# 25Rss Bunk House Tv Mount



## TwoElkhounds (Mar 11, 2007)

I did this mod a couple of years ago and never got around to posting it. The bunkhouse in the 25RSS has a nice spot to mount a flat screen TV, but Keystone provides no mount or reinforcement in the wall to allow you to mount a TV. To get around this, I cut a hole in the wall large enough to allow me to slide in a pair of wood boards specially cut to fit in the width and depth of the wall. These were secured in place with construction adhesive and screws in the wall. Sorry, I have no pictures of this intermediate step.









To cover the hole I had made in the wall and hide the screws, I cut and finished a piece of hardwood and secured it to the wall with screws. These screws are secured into the previously installed boards inside the wall.

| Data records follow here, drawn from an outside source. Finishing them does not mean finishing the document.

(** One entry: the table stays, and the files of another or of a live hash. *)
Lemma sweep_entry_keeps live now grace s d name :
  let s' := (sweep_entry live now grace (s, d) name).1 in
  nodes_kept s s' ∧ ∀ h, h ∈ live ∨ (∀ e, parse_blob_entry_name name ≠ Some (h, e)) → files_kept h s s'.
Proof.
  cbn zeta. unfold sweep_entry. destruct (decide _); [done|]. destruct (parse_blob_entry_name name) as [[h' e]|] eqn:Hp; [|done].
  destruct (decide (h' ∈ live)) as [Hl|Hl].
  { cbn [fst]. case_decide; [|done]. split; [apply fs_remove_tomb_kept|]. intros h _. apply fs_remove_tomb_files. }
  assert (∀ h, h ∈ live ∨ (∀ e0, Some (h', e) ≠ Some (h, e0)) → h' ≠ h) as Hne.
  { intros h [Hh|Hh] <-; [done|]. by destruct (Hh e). }
  destruct (io s) as [o1 s1] eqn:E1. pose proof (io_kept _ _ _ E1) as K1. pose proof (λ h, io_files h _ _ _ E1) as F1.
  assert (∀ s2, nodes_kept s s2 → (∀ h, files_kept h s s2) →
    let s' := (sweep_delete name (tombstone_name h') s2 d).1 in
    nodes_kept s s' ∧ ∀ h, h ∈ live ∨ (∀ e0, Some (h', e) ≠ Some (h, e0)) → files_kept h s s') as Hdel.
  { intros s2 K2 F2. split; [etrans; [exact K2|apply sweep_delete_kept]|]. intros h Hh. etrans; [apply F2|].
    eapply sweep_delete_files; [exact Hp|by apply Hne]. }
  assert (let '(made, s2) := io s1 in nodes_kept s s2 ∧ ∀ h, files_kept h s s2) as H2.
  { destruct (io s1) as [o2 s2] eqn:E2. split; [etrans; [exact K1|by eapply io_kept]|]. intros h. etrans; [apply F1|by eapply io_files]. }
  assert (∀ x : DirState * Z, x = match io s1 with
      | (Some _, s2) => (s2, d)
      | (None, s2) => match io s2 with
          | (Some _, s3) => (s3, d)
          | (None, s3) => let s4 := with_tombs s3 (<[tombstone_name h' := now]> (dir_tombs s3)) in
              if grace =? 0 then sweep_delete name (tombstone_name h') s4 d else (s4, d)
          end end →
    nodes_kept s x.1 ∧ ∀ h, h ∈ live ∨ (∀ e0, Some (h', e) ≠ Some (h, e0)) → files_kept h s x.1) as Hnew.
  { intros x ->. destruct (io s1) as [[y|] s2]; [destruct H2; auto|]. destruct H2 as [K2 F2].
    destruct (io s2) as [o3 s3] eqn:E3.
    assert (nodes_kept s s3) as K3 by (etrans; [exact K2|by eapply io_kept]).
    assert (∀ h, files_kept h s s3) as F3 by (intros h; etrans; [apply F2|by eapply io_files]).
    destruct o3; [auto|]. cbn zeta. destruct (grace =? 0); [by apply Hdel|]. cbn [fst]. split; [done|]. intros h _. apply F3. }
  destruct o1 as [x|]; [by apply Hnew|]. destruct (dir_tombs s1 !! _) as [m|]; [|by apply Hnew].
  destruct (aged now grace m); [by apply Hdel|]. cbn [fst]. auto.
Qed.
Lemma sweep_keeps live now grace names s :
  let s' := (blob_gc_sweep live now grace names s).1 in
  nodes_kept s s' ∧ ∀ h, h ∈ live → files_kept h s s'.
Proof.
  cbn zeta. unfold blob_gc_sweep. destruct (io s) as [o s1] eqn:E. pose proof (io_kept _ _ _ E) as K.
  pose proof (λ h, io_files h _ _ _ E) as F. destruct o as [x|]; [auto|].
  assert (∀ d, let s' := (foldl (sweep_entry live now grace) (s1, d) names).1 in
    nodes_kept s1 s' ∧ ∀ h, h ∈ live → files_kept h s1 s') as Hloop.
  { clear. revert s1. induction names as [|name names IH]; intros s1 d; [done|]. cbn [foldl].
    destruct (sweep_entry_keeps live now grace s1 d name) as [K F]. destruct (sweep_entry live now grace (s1, d) name) as [s2 d2].
    cbn in K, F. destruct (IH s2 d2) as [K' F']. split; [by etrans|]. intros h Hh. etrans; [apply F; by left|by apply F']. }
  destruct (Hloop 0) as [K' F']. split; [by etrans|]. intros h Hh. etrans; [apply F|by apply F'].
Qed.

I then mounted the TV mount to this board as shown below.



















And the finished product.


----------



## duggy (Mar 17, 2010)

Looks good, and should be secure!


----------



## CAMike (Aug 8, 2011)

How big is the TV? I was thinking about doing the same thing or possibly getting one of the dual screen units and mounting a screen on each bunk wall.


----------



## TwoElkhounds (Mar 11, 2007)

Well, I sold the trailer, but when I had it we would mount a 20" flat screen as I recall.

DAN


----------